二階は個室が並んでいて、いわゆるお金持ち向けのスペースだそうだ。
わたし達はその一室、一番広くて見晴らしがいいという部屋に案内された。
二階建ての建物がそもそも少ない世界である。広がる景色は一面の海で、大変美しかった。
そしてその景色を邪魔しないように、インテリアは白くシンプルにまとめられていた。
ゴージャスな部屋ばかり見慣れていたジュリエットにはとても新鮮だっただろうが、友梨亜にしても洗練されたオシャレさを感じた。
『素敵ね! 素晴らしいお部屋だわ』
『ありがとう。ジュリエットならそう言ってくれると思っていたわ』
『景色がとってもよく見える。……ああ、プルーが引き上げられているわ』
岸の方ではガタイの良い男達がロープを引っ張っているのが見えた。その近くに佇んでいる体格差のある二人がおそらくダリウスとポールだろう。
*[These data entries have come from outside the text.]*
(** With a well-formed currency code the notifier returns, having
    handed over exactly one request when the credentials are set and
    none otherwise. *)
Lemma sendPaymentNotification_outcome format pushover env data fx :
  isWellFormedCurrencyCode (currency data) = true ->
  exists fx',
    sendPaymentNotification format pushover env data fx = (Return tt, fx')
    /\ notifiedOnce env (titleOf data)
         (match priority data with
          | Some p => p
          | None => match type data with dispute => 1 | _ => 0 end
          end)
         (match type data with dispute => "siren" | _ => "cashregister" end)
         fx fx'.
Proof.
  intros Hwf. unfold sendPaymentNotification, notifiedOnce, credentialsSet.
  destruct (truthy (PUSHOVER_API_TOKEN env)), (truthy (PUSHOVER_USER_KEY env));
    cbn [negb orb andb]; try (eexists; split; [reflexivity|done]).
  assert (Hfmt : numberFormat format (currency data) = Return (format (currency data)))
    by (unfold numberFormat; by rewrite (wellFormed_currency_nonEmpty _ Hwf), Hwf).
  rewrite Hfmt.
  assert (exists m u ut, buildMessage format data (format (currency data) (amount data))
            = Return (titleOf data, m, u, ut)) as (m & u & ut & ->).
  { unfold buildMessage, titleOf. rewrite Hfmt.
    destruct (type data); [eauto| |destruct (truthy (disputeId data)); eauto].
    destruct (default false (isPartialRefund data)); [|eauto].
    destruct (truthyNumber (originalAmount data)); eauto. }
  destruct (pushover _) as [err|[|] [text|err]];
    (eexists; split; [reflexivity|]); eexists; by repeat split.
Qed.

End NotifierFurther.

Section WebhookFurther.
Import StripeWebhook RouteFacts.

Context (keys : MetadataKeys)
        (verify : string -> string -> string -> Completion StripeEvent)
        (checkout : CheckoutParams -> DB -> Completion CheckoutResult * DB)
        (refundOf : RefundParams -> DB -> Completion RefundResult * DB)
        (format : string -> Q -> string)
        (pushover : Notifications.PushoverMessage -> Notifications.FetchResult)
        (env : ProcessEnv).

Local Abbreviation POST' := (POST keys verify checkout refundOf format pushover env).
Local Abbreviation notify := (sendPaymentNotification format pushover env).

(** *** How the pieces of a handler compose *)

Lemma answers_ret status body :
  status = 200 \/ status = 500 -> answers200or500 (ret (json status body)).
Proof. intros H w r w' [= <- _]. exact H. Qed.

Lemma answers_bind {A} (m : M A) (k : A -> M Response) :
  (forall a, answers200or500 (k a)) -> answers200or500 (bind m k).
Proof.
  intros Hk w r w'. unfold bind.
  destruct (m w) as [[a|msg] w1]; [apply Hk|done].
Qed.

Lemma answers_tryCatch (m : M Response) (h : string -> M Response) :
  answers200or500 m -> (forall e, answers200or500 (h e)) ->
  answers200or500 (tryCatch m h).
Proof.
  intros Hm Hh w r w'. unfold tryCatch.
  destruct (m w) as [[a|msg] w1] eqn:Hmw.
  - intros [= <- <-]. by eapply Hm.
  - apply Hh.
Qed.

Lemma keeps_ret {A} (a : A) : keepsLimiter (ret a).
Proof. done. Qed.

Lemma keeps_bind {A B} (m : M A) (k : A -> M B) :
  keepsLimiter m -> (forall a, keepsLimiter (k a)) -> keepsLimiter (bind m k).
Proof.
  intros Hm Hk w. unfold bind. specialize (Hm w).
  destruct (m w) as [[a|msg] w1]; simpl in *; [|done].
  by rewrite Hk.
Qed.

Lemma keeps_tryCatch {A} (m : M A) (h : string -> M A) :
  keepsLimiter m -> (forall e, keepsLimiter (h e)) -> keepsLimiter (tryCatch m h).
Proof.
  intros Hm Hh w. unfold tryCatch. specialize (Hm w).
  destruct (m w) as [[a|msg] w1]; simpl in *; [done|].
  by rewrite Hh.
Qed.

Lemma keeps_onDb {A} (op : DB -> Completion A * DB) : keepsLimiter (onDb op).
Proof. intros w. unfold onDb. by destruct (op (db w)). Qed.

Lemma keeps_readDb {A} (q : DB -> A) : keepsLimiter (readDb q).
Proof. done. Qed.

Lemma keeps_notify data : keepsLimiter (notify data).
Proof.
  intros w. unfold sendPaymentNotification.
  by destruct (Notifications.sendPaymentNotification _ _ _ _ _).
Qed.

Lemma keeps_if {A} (b : bool) (m1 m2 : M A) :
  keepsLimiter m1 -> keepsLimiter m2 -> keepsLimiter (if b then m1 else m2).
Proof. by destruct b. Qed.

Lemma answers_if (b : bool) (m1 m2 : M Response) :
  answers200or500 m1 -> answers200or500 m2 ->
  answers200or500 (if b then m1 else m2).
Proof. by destruct b. Qed.

Ltac keeps :=
  repeat first
    [ apply keeps_ret | apply keeps_onDb | apply keeps_readDb | apply keeps_notify
    | apply keeps_bind; [|intros ?] | apply keeps_tryCatch; [|intros ?]
    | apply keeps_if
    | match goal with |- keepsLimiter (match ?x with _ => _ end) => destruct x end ].

Ltac answers :=
  repeat first
    [ apply answers_ret; auto
    | apply answers_bind; intros ?
    | apply answers_tryCatch; [|intros ?]
    | apply answers_if ].

Lemma dispatch_answers event now :
  answers200or500 (dispatch keys checkout refundOf format pushover env event now).
Proof.
  unfold dispatch. destruct (data event); [| | | | |by answers].
  - unfold handleCheckoutSessionCompleted. answers.
  - unfold handleCheckoutSessionExpired. answers.
  - unfold handlePaymentIntentFailed. answers.
  - unfold handleChargeRefunded. answers.
  - unfold handleChargeDisputeCreated. answers.
Qed.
『あら、本当ね。今日は身体の中を調べてみるって言っていたものね』
『それにしても、本当に綺麗。この景色だけでも、このお店へ行きたくなるわね』
高いところから俯瞰して見る景色というのは、どうしてこんなにも心を動かされるのだろうか。
物凄い天守閣を作った昔のお殿様の気持ちも、大きなタワーに展望台を付けたくなる気持ちも、今ならちょっと理解できる。
『まあ。貴女と同じことを言って、よく来てくださる方がいるのよ。今日も予約が入っているから、後で紹介するわね』
『そうなの? それは気が合いそうな方だわ』
景色を楽しむ余裕がある人は、この世界ではまだ少ない。自然が圧倒的な存在であり、かつ身近すぎるからかもしれない。
だがこの景色には、心を動かす何かがある。
それはここだけではない、どこにでもあるはずだ。
誰と、どのように見るかが違うだけである。
自分の店だと胸を張るラミアは輝いて見えた。
そしてそれは、リロイ王国でのクロエや、サラ様など自分に誇りを持って仕事をしていた女性達と通ずるものがある。
(わたしも、もっと頑張りたい)
何が出来るかは分からないが、周りのために出来ることを始めていきたい。
これからはもっと、ジュリエットの周りを大事にしていきたいのだ。